Migrate build and runtime to Java 21 LTS#2903
Open
jhonesbr-jpva wants to merge 3 commits into
Open
Conversation
Move the whole Maven reactor to Java 21 (maven.compiler.release=21; build JDK
is BellSoft Liberica Full 21 with JavaFX), preserving forensic behavior (no
new language features).
- Strong encapsulation / SecurityManager: Bootstrap passes
-Djava.security.manager=allow (required on Java 18+) and
--add-exports java.desktop/{com.sun.imageio.plugins.common,sun.awt.image}=ALL-UNNAMED
for the bundled PNG reader; StartUpControl reads the loaded-class count via
ClassLoadingMXBean instead of reflecting on JDK internals.

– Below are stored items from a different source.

(** [add_indexof_axiom]; [None] when the [VERIFY] fails.

    let i = Index(s, t)
    (!contains(s, t) -> i = -1)
    (contains(s, t) & s = empty -> i = 0)
    (contains(s, t) & s != empty -> t = xsy & tightest_prefix(s, x)) *)
Definition add_indexof_axiom (i : expr) st : option (theory_seq C) :=
  '(s, t) ← is_index i;
  let x := mk_skolem m_contains_left_sym s (Some t) in
  let y := mk_skolem m_contains_right_sym s (Some t) in
  let eq_empty := mk_eq s (mk_empty (get_sort s)) in
  let cnt := mk_contains s t in
  let st := create_axiom (mk_or [cnt; mk_eq i (mk_int (-1))]) st in
  let st := create_axiom (mk_or [mk_not cnt; mk_not eq_empty; mk_eq i (mk_int 0)]) st in
  let st := create_axiom (mk_or [mk_not cnt; eq_empty; mk_eq t (mk_concat3 x s y)]) st in
  let st := create_axiom (mk_or [mk_not cnt; eq_empty; tightest_prefix s x]) st in
  Some st.

Definition is_replace (r : expr) : option (expr * expr * expr) :=
  match r with
  | app (d_seq OP_SEQ_REPLACE _) [a; s; t] => Some (a, s, t)
  | _ => None
  end.

(** [add_replace_axiom]; [None] when the [VERIFY] fails. *)
Definition add_replace_axiom (r : expr) st : option (theory_seq C) :=
  '(a, s, t) ← is_replace r;
  let cnt := mk_contains s a in
  let x := mk_skolem m_contains_left_sym s (Some a) in
  let y := mk_skolem m_contains_right_sym s (Some a) in
  let st := create_axiom (mk_or [mk_not cnt; mk_eq a (mk_concat3 x s y)]) st in
  let st := create_axiom (mk_or [mk_not cnt; mk_eq r (mk_concat3 x t y)]) st in
  let st := create_axiom (mk_or [mk_not cnt; tightest_prefix s x]) st in
  let st := create_axiom (mk_or [cnt; mk_eq r a]) st in
  Some st.

(** [add_len_axiom]; [None] when the [VERIFY] fails. *)
Definition add_len_axiom (n : expr) st : option (theory_seq C) :=
  x ← is_length n;
  let eq1 := mk_eq (mk_int 0) n in
  let eq2 := mk_eq x (mk_empty (get_sort x)) in
  let st := create_axiom (mk_le (mk_int 0) n) st in
  let st := create_axiom (mk_or [mk_not eq1; eq2]) st in
  let st := create_axiom (mk_or [mk_not eq2; eq1]) st in
  let nr := m_rewrite n in
  Some (if bool_decide (nr ≠ n) then create_axiom (mk_eq n nr) st else st).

- Remove the FST cache; RegexTask now uses JDK serialization with resilient
reading of legacy caches.
- Upgrade Neo4j 4.4.4 -> 5.26.0 and run the embedded engine out-of-process
over Bolt: new module iped-graph-server hosts the engine + Cypher (antlr
4.13.2) isolated under lib/neo4j/, driven by neo4j-java-driver, while the
main classpath keeps only neo4j-graphdb-api + the driver (still antlr 4.9.2
for libfqlite). Cypher updated to v5.
- Dependency bumps: Jersey/HK2/Grizzly -> 2.41, zstd-jni -> 1.5.6-9.
- Bundle Liberica Full 21.0.11 JRE (java:jre Maven artifact); rebuild the
Windows .exe launchers (iped.exe, IPED-SearchApp.exe) with launch4j
(Windows-only profile) so they use the bundled jre/ instead of a registry
Java.
- CI: replace the Java 11/14 matrix with a single Java 21 job
(actions/setup-java@v4, Liberica, jdk+fx).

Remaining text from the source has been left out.